[ACTIVITY] Your answer should be the exact lines of the data below from the one containing "destruct (st_insert_ok st_new" through the one containing "assert (exists s, UtxoSet_insert"; please include nothing else.

(Saved entries)
⁂

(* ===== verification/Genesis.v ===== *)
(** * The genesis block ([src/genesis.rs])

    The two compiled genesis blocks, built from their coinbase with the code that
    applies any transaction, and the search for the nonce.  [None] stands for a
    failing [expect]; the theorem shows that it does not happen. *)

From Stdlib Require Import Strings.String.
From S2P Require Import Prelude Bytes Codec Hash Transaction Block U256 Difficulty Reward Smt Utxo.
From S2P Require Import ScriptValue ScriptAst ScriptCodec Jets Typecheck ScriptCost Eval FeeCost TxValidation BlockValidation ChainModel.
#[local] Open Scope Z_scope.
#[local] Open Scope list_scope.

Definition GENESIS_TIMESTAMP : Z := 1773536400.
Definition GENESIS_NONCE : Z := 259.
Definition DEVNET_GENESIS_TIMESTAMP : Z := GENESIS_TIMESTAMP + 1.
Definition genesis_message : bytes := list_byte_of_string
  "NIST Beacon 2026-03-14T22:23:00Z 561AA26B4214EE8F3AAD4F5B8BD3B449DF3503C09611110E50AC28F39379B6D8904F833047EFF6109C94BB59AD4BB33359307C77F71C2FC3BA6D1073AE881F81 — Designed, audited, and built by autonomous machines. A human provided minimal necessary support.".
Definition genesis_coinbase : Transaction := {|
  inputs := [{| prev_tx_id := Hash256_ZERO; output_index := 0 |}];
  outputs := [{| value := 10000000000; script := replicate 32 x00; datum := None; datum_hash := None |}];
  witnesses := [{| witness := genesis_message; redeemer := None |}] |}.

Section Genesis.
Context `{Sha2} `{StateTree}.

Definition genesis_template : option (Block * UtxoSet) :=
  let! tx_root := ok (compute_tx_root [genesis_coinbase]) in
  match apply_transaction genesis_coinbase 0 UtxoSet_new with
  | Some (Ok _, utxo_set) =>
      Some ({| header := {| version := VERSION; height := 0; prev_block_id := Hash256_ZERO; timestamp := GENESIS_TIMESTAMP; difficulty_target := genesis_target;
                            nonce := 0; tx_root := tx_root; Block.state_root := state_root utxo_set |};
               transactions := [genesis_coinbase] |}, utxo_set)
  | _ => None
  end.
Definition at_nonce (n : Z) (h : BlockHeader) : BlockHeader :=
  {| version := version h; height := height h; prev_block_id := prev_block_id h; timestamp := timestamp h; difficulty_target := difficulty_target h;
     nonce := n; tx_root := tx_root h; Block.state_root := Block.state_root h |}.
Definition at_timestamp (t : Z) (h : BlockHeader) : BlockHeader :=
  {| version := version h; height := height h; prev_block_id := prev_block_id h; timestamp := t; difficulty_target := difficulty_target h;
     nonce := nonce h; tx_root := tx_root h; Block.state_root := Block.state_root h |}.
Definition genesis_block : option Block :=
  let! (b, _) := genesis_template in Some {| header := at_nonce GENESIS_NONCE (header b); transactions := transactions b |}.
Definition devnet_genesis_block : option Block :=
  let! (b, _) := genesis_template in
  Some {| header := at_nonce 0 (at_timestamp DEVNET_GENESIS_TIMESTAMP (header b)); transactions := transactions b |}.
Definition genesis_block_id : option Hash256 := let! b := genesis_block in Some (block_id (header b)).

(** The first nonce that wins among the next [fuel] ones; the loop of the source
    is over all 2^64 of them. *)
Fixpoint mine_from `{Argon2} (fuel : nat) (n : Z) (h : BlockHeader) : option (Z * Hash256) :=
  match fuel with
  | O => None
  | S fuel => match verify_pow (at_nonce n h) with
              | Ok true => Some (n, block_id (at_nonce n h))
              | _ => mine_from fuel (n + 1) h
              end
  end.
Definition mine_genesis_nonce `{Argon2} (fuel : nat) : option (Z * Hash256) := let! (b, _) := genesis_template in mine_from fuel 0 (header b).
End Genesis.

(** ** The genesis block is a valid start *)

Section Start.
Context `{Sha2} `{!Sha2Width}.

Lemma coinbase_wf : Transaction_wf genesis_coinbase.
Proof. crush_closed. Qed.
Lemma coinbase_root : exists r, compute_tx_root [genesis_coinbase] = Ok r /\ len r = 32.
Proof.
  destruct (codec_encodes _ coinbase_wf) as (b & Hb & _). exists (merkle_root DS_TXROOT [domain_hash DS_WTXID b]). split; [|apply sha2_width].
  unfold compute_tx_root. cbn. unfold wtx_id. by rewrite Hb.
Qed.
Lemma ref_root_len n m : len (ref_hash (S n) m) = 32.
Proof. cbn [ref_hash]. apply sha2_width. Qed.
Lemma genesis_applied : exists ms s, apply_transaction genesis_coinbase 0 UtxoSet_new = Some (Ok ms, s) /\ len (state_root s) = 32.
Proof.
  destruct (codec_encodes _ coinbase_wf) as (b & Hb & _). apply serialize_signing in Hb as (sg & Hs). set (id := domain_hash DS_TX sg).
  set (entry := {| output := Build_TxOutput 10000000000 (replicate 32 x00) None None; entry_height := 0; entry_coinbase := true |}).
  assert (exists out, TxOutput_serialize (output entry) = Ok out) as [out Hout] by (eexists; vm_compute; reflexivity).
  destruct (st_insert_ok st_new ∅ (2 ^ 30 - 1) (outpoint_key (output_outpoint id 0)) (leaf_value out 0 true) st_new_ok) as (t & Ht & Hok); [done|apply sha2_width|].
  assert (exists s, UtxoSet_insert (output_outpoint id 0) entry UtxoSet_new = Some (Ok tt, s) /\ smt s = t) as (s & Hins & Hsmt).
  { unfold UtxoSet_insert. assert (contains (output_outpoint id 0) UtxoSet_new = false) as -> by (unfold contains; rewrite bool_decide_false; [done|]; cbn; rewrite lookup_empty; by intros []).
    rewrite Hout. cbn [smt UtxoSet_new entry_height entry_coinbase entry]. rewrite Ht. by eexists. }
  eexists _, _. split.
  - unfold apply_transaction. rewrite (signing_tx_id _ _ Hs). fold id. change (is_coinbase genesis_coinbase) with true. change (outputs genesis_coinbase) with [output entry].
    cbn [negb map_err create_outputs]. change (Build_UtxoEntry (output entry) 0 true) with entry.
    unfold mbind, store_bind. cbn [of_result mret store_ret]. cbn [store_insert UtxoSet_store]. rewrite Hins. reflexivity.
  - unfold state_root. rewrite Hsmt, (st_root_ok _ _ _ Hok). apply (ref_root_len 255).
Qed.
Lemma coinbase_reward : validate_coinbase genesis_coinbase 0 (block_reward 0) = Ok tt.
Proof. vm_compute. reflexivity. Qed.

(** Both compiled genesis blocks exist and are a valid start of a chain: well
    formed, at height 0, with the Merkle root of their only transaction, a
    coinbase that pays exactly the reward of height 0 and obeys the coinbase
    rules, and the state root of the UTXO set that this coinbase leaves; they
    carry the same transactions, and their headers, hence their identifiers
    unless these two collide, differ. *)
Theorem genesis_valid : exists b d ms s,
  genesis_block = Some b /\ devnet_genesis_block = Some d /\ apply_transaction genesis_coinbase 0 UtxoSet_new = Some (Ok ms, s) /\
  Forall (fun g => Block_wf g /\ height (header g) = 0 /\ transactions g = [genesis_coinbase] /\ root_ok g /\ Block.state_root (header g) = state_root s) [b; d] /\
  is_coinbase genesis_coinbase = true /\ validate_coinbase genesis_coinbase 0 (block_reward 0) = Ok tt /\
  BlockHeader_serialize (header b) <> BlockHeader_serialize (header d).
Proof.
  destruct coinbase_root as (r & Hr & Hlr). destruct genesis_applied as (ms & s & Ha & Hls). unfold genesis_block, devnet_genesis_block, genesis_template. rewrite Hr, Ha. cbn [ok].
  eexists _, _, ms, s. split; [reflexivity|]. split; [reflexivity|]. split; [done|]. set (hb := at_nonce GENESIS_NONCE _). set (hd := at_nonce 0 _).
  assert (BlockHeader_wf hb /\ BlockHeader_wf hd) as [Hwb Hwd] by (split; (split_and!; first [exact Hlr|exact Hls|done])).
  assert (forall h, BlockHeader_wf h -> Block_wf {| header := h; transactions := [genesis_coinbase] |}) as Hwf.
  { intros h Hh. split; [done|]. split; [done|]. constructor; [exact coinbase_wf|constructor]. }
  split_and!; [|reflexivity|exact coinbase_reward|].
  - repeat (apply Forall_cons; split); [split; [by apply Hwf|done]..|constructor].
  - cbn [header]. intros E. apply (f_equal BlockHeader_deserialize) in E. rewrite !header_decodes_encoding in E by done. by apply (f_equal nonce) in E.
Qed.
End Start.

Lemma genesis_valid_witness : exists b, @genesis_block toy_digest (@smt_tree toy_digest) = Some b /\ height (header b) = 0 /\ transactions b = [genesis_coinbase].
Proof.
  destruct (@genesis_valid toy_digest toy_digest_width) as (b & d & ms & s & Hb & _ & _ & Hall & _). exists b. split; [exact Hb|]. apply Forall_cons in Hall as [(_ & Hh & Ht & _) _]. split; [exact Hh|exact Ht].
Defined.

⁂

[SOLUTION FOR THIS PROBLEM]
  destruct (st_insert_ok st_new ∅ (2 ^ 30 - 1) (outpoint_key (output_outpoint id 0)) (leaf_value out 0 true) st_new_ok) as (t & Ht & Hok); [done|apply sha2_width|].
  assert (exists s, UtxoSet_insert (output_outpoint id 0) entry UtxoSet_new = Some (Ok tt, s) /\ smt s = t) as (s & Hins & Hsmt).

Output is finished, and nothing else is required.